**Directions**
Return verbatim every line from the first line of the data below to the line that contains "From Stdlib Require", inclusive, and no further.

**Dataset records**
(** * srsENB MAC: per-carrier scheduler ([scheduler_carrier.cc])

    A shallow embedding of the broadcast scheduler [bc_sched], the
    random-access scheduler [ra_sched] and the carrier scheduler
    [sched::carrier_sched], followed by the properties of the scheduler
    specification established on it.

    Conventions.
    - [uint32_t] and [uint16_t] values are integers of [Z]; every arithmetic
      operation of the source that can wrap is written with [u32] / [u16].
    - C arrays are lists of the array's length, read with [!!] and written
      with [<[ i := x ]>].  A store outside the array is undefined behaviour
      in C++; the list update leaves the array as it is there, and the
      places where this can happen are pointed out.
    - [std::deque] is a list, the front of the deque being the head.
    - Member functions take the object's state and return the new state;
      [log_h] output and the calls made on collaborators are returned as a
      chronological list of [event]s. *)

From Stdlib Require Import ZArith List Bool Lia Sorting.Sorted.
From stdpp Require Import base list.

Local Open Scope Z_scope.

(** ** Machine integers *)

Definition u32 (x : Z) : Z := x mod 2 ^ 32.
Definition u16 (x : Z) : Z := x mod 2 ^ 16.

(** [srslte/config.h]: the integer status codes of the library. *)
Definition SRSLTE_SUCCESS : Z := 0.
Definition SRSLTE_ERROR : Z := -1.

(** ** Data of the scheduler interface *)

(** [alloc_outcome_t::result_enum]. *)
Inductive alloc_outcome_t :=
| SUCCESS
| DCI_COLLISION
| RB_COLLISION
| ERROR.

Definition alloc_outcome_eqb (a b : alloc_outcome_t) : bool :=
  match a, b with
  | SUCCESS, SUCCESS | DCI_COLLISION, DCI_COLLISION
  | RB_COLLISION, RB_COLLISION | ERROR, ERROR => true
  | _, _ => false
  end.

(** [sched_interface::dl_sched_rar_info_t]: one detected preamble. *)
Record dl_sched_rar_info_t := mk_rar_info {
  preamble_idx : Z;
  ta_cmd : Z;
  temp_crnti : Z;
  msg3_size : Z;
  info_prach_tti : Z          (* field [prach_tti] of the struct *)
}.

Definition rar_info_zero : dl_sched_rar_info_t := mk_rar_info 0 0 0 0 0.

(** [sf_sched::pending_rar_t].  [msg3_grant] is the C array
    [msg3_grant[sched_interface::MAX_RAR_LIST]]. *)
Record pending_rar_t := mk_pending_rar {
  ra_rnti : Z;
  prach_tti : Z;
  nof_grants : Z;
  msg3_grant : list dl_sched_rar_info_t
}.

(** [sf_sched::pending_msg3_t]. *)
Record pending_msg3_t := mk_pending_msg3 {
  msg3_rnti : Z;
  msg3_L : Z;
  msg3_n_prb : Z;
  msg3_mcs : Z
}.

(** [ul_sched_phich_t]: the value of a PHICH element and its RNTI. *)
Inductive phich_value := ACK | NACK.

Record ul_sched_phich_t := mk_phich {
  phich : phich_value;
  phich_rnti : Z
}.

Definition phich_zero : ul_sched_phich_t := mk_phich ACK 0.

(** One grant of a scheduled RAR as [sched_msg3] reads it from
    [dl_sched_result.rar[i].msg3_grant[j]]: [grant.rba], [grant.trunc_mcs]
    and [data.temp_crnti]. *)
Record dl_sched_rar_grant_t := mk_rar_grant {
  grant_rba : Z;
  grant_trunc_mcs : Z;
  data_temp_crnti : Z
}.

(** [sf_sched::ul_alloc_t::type_t]. *)
Inductive ul_alloc_type := NEWTX | NOADAPT_RETX | ADAPT_RETX | MSG3.

(** [sched::cell_cfg_t], the fields the carrier scheduler reads, and the
    two values it takes from [sched_params_t]. *)
Record sib_cfg_t := mk_sib_cfg {
  len : Z;
  period_rf : Z
}.

Record cell_cfg_t := mk_cell_cfg {
  sibs : list sib_cfg_t;
  si_window_ms : Z;
  prach_rar_window : Z;
  prach_config : Z;
  prach_freq_offset : Z;
  nrb_pucch : Z;               (* an [int] in the source *)
  nof_prb : Z;                 (* [cell.nof_prb] *)
  nof_ctrl_symbols : Z;        (* [sched_params->sched_cfg.nof_ctrl_symbols] *)
  enb_cc_idx : Z
}.

(** ** Observable events

    What a call writes to [log_h] and the calls it makes on the subframe
    slot, in the order in which the source performs them. *)
Inductive event :=
| Info_new_prach (rar_info : dl_sched_rar_info_t)
| Console_rar_window (prach window now : Z)
| Error_rar_window (prach window now : Z)
| Warning_msg3_no_user (rnti : Z)
| Warning_msg3_not_allocated (n_prb n_prb_end : Z)
| Error_msg3_failed (rnti tti : Z)
| Debug_msg3_queued (rnti tti : Z)
| Debug_phich (rnti : Z) (v : phich_value)
| Debug_prach_rbs (mask : Z)
| Error_pucch_collision (ul_mask pucch_mask : Z)
| Call_alloc_bc (aggr_lvl sib_idx n_tx : Z)
| Call_alloc_paging (aggr_lvl payload : Z)
| Call_alloc_rar (aggr_lvl : Z) (rar : pending_rar_t) (ret : alloc_outcome_t * Z)
| Call_alloc_ul (rnti : Z) (n_prb L : Z) (mcs : Z)
| Call_alloc_ul_users
| Call_alloc_dl_users
| Call_generate_dcis.

(** ** Collaborators

    Code of other translation units that [scheduler_carrier.cc] calls: the
    allocation primitives of the subframe slot ([scheduler_grid.cc]), the
    per-UE state ([scheduler_ue.cc]), the data metrics, RRC, and helpers of
    the PHY library.  [grid] is the part of a subframe slot that only those
    primitives touch (PDCCH candidates, RBG masks, allocation lists, the
    downlink result); [sched_ue] is the state of one UE. *)
Class Collaborators := {
  grid : Type;
  sched_ue : Type;
  (* constants of [sched_interface] *)
  MAX_RAR_LIST : nat;
  MAX_PHICH_LIST : nat;
  (* [sched_utils], [srslte] *)
  is_in_tti_interval : Z -> Z -> Z -> bool;
  srslte_tti_interval : Z -> Z -> Z;
  srslte_prach_tti_opportunity_config_fdd : Z -> Z -> Z -> bool;
  srslte_ra_type2_from_riv : Z -> Z -> Z -> Z * Z;       (* riv, nof_prb, nof_vrb -> (L, n_prb) *)
  TTI_RX_ACK : Z -> Z;
  (* [sf_sched] primitives; the first argument of each is the slot's [tti_rx] *)
  grid_new_tti : Z -> Z -> grid -> grid;
  alloc_bc : Z -> Z -> Z -> Z -> grid -> alloc_outcome_t * grid;
  alloc_paging : Z -> Z -> Z -> grid -> alloc_outcome_t * grid;
  alloc_rar : Z -> Z -> pending_rar_t -> grid -> (alloc_outcome_t * Z) * grid;
  alloc_ul : Z -> sched_ue -> Z * Z -> ul_alloc_type -> Z -> Z * grid -> bool * sched_ue * (Z * grid);
  alloc_msg3_ok : Z -> pending_msg3_t -> list pending_msg3_t -> bool;
  dl_mask_fill_all : grid -> grid;
  generate_dcis : Z -> list (Z * sched_ue) -> Z * grid -> list (Z * sched_ue) * grid;
  dl_sched_result_rar : grid -> list (list dl_sched_rar_grant_t);
  (* [sched_ue], [ul_harq_proc] *)
  get_cell_index : sched_ue -> Z -> bool * Z;
  ul_harq_has_pending_ack : sched_ue -> Z -> Z -> bool;
  ul_harq_get_pending_ack : sched_ue -> Z -> Z -> bool;
  finish_tti : sched_ue -> Z -> Z -> sched_ue;
  (* [dl_metric_rr], [ul_metric_rr] *)
  dl_metric_sched_users : Z -> list (Z * sched_ue) -> grid -> list (Z * sched_ue) * grid;
  ul_metric_sched_users : Z -> list (Z * sched_ue) -> Z * grid -> list (Z * sched_ue) * (Z * grid);
  (* [rrc_interface_mac::is_paging_opportunity], [None] when [rrc == nullptr] *)
  rrc_is_paging_opportunity : option (Z -> bool * Z)
}.

(** ** The subframe slot [sf_sched]

    The fields that [scheduler_carrier.cc] reads or writes itself are
    explicit; the rest of the slot is its [grid]. *)
Section Slot.
Context `{Collaborators}.

Record sf_sched := mk_sf_sched {
  tti_rx : Z;                                  (* [tti_params.tti_rx] *)
  ul_mask : Z;                                 (* [get_ul_mask()], bit i = PRB i *)
  pending_msg3 : list pending_msg3_t;          (* [get_pending_msg3()] *)
  ul_phich : list ul_sched_phich_t;            (* [ul_sched_result.phich] *)
  nof_phich_elems : Z;                         (* [ul_sched_result.nof_phich_elems] *)
  sf_grid : grid
}.

Definition set_ul_grid (sf : sf_sched) (mg : Z * grid) : sf_sched :=
  mk_sf_sched (tti_rx sf) (fst mg) (pending_msg3 sf) (ul_phich sf)
              (nof_phich_elems sf) (snd mg).

Definition set_grid (sf : sf_sched) (g : grid) : sf_sched :=
  set_ul_grid sf (ul_mask sf, g).

Definition set_ul_mask (sf : sf_sched) (m : Z) : sf_sched :=
  set_ul_grid sf (m, sf_grid sf).

Definition set_pending_msg3 (sf : sf_sched) (q : list pending_msg3_t) : sf_sched :=
  mk_sf_sched (tti_rx sf) (ul_mask sf) q (ul_phich sf) (nof_phich_elems sf) (sf_grid sf).

Definition set_phich (sf : sf_sched) (p : list ul_sched_phich_t) (n : Z) : sf_sched :=
  mk_sf_sched (tti_rx sf) (ul_mask sf) (pending_msg3 sf) p n (sf_grid sf).
End Slot.

(** Modelled from the spec: the delay macros of [srslte/common/common.h]
    (FDD_TX_DELAY, FDD_UL_DELAY, MSG3_DELAY_MS) and the TTI period are not
    part of this translation unit; the spec gives [tti_tx_dl = tti_rx + 4],
    [tti_tx_ul = tti_rx + 4], a Msg3 lead of 6 and TTIs wrapping at 10240. *)
Definition FDD_TX_DELAY : Z := 4.
Definition FDD_UL_DELAY : Z := 4.
Definition MSG3_DELAY_MS : Z := 6.
Definition TTI_PERIOD : Z := 10240.

Section SlotTti.
Context `{Collaborators}.

(** Modelled from the spec: the getters of [tti_params_t], declared in
    [scheduler_grid.h]: [SFN = tti / 10] and [sf_idx = tti mod 10] of the
    downlink transmission TTI. *)
Definition get_tti_rx (sf : sf_sched) : Z := tti_rx sf.
Definition get_tti_tx_dl (sf : sf_sched) : Z := (tti_rx sf + FDD_TX_DELAY) mod TTI_PERIOD.
Definition get_tti_tx_ul (sf : sf_sched) : Z := (tti_rx sf + FDD_UL_DELAY) mod TTI_PERIOD.
Definition get_sfn (sf : sf_sched) : Z := get_tti_tx_dl sf / 10.
Definition get_sf_idx (sf : sf_sched) : Z := get_tti_tx_dl sf mod 10.

(** Modelled from the spec: [sf_sched::new_tti] ([scheduler_grid.cc])
    rebinds the slot to [tti_rx] and zeroes its per-TTI state.  Msg3s were
    queued on the slot ahead of time and stay. *)
Definition new_tti (t start_cfi : Z) (sf : sf_sched) : sf_sched :=
  mk_sf_sched t 0 (pending_msg3 sf) (replicate MAX_PHICH_LIST phich_zero) 0
              (grid_new_tti t start_cfi (sf_grid sf)).

(** Modelled from the spec: [sf_sched::alloc_msg3] appends a pending-Msg3
    descriptor to the slot; whether it accepts is the collaborator's
    [alloc_msg3_ok]. *)
Definition alloc_msg3 (msg3 : pending_msg3_t) (sf : sf_sched) : bool * sf_sched :=
  if alloc_msg3_ok (tti_rx sf) msg3 (pending_msg3 sf)
  then (true, set_pending_msg3 sf (pending_msg3 sf ++ [msg3]))
  else (false, sf).
End SlotTti.

(** [std::map<uint16_t, sched_ue>]: the entries in key order. *)
Fixpoint ue_db_find {U : Type} (rnti : Z) (db : list (Z * U)) : option U :=
  match db with
  | [] => None
  | (k, u) :: db' => if k =? rnti then Some u else ue_db_find rnti db'
  end.

Fixpoint ue_db_set {U : Type} (rnti : Z) (u' : U) (db : list (Z * U)) : list (Z * U) :=
  match db with
  | [] => []
  | (k, u) :: db' => if k =? rnti then (k, u') :: db' else (k, u) :: ue_db_set rnti u' db'
  end.

(** [std::copy(&a[first], &a[last], &a[0])]: element by element, front to
    back.  [count] is [last - first]. *)
Fixpoint std_copy {A : Type} (count : nat) (src dst : nat) (a : list A) : list A :=
  match count with
  | O => a
  | S c =>
      match a !! src with
      | Some x => std_copy c (S src) (S dst) (<[dst := x]> a)
      | None => a                      (* read past the array *)
      end
  end.

(** * Random-access scheduler *)
Module ra_sched.
Section Defs.
Context `{Collaborators}.

(** The members of [ra_sched]; [cfg], [log_h] and [ue_db] are passed to
    the member functions. *)
Record t := mk {
  pending_rars : list pending_rar_t;
  rar_aggr_level : Z
}.

Definition set_pending_rars (rs : t) (q : list pending_rar_t) : t :=
  mk q (rar_aggr_level rs).

(** How an iteration of a loop ends: [continue] / falling off the end of
    the body, or [return]. *)
Inductive ctl := Next | Return.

**Result of this exercise**
(** * srsENB MAC: per-carrier scheduler ([scheduler_carrier.cc])

    A shallow embedding of the broadcast scheduler [bc_sched], the
    random-access scheduler [ra_sched] and the carrier scheduler
    [sched::carrier_sched], followed by the properties of the scheduler
    specification established on it.

    Conventions.
    - [uint32_t] and [uint16_t] values are integers of [Z]; every arithmetic
      operation of the source that can wrap is written with [u32] / [u16].
    - C arrays are lists of the array's length, read with [!!] and written
      with [<[ i := x ]>].  A store outside the array is undefined behaviour
      in C++; the list update leaves the array as it is there, and the
      places where this can happen are pointed out.
    - [std::deque] is a list, the front of the deque being the head.
    - Member functions take the object's state and return the new state;
      [log_h] output and the calls made on collaborators are returned as a
      chronological list of [event]s. *)

From Stdlib Require Import ZArith List Bool Lia Sorting.Sorted.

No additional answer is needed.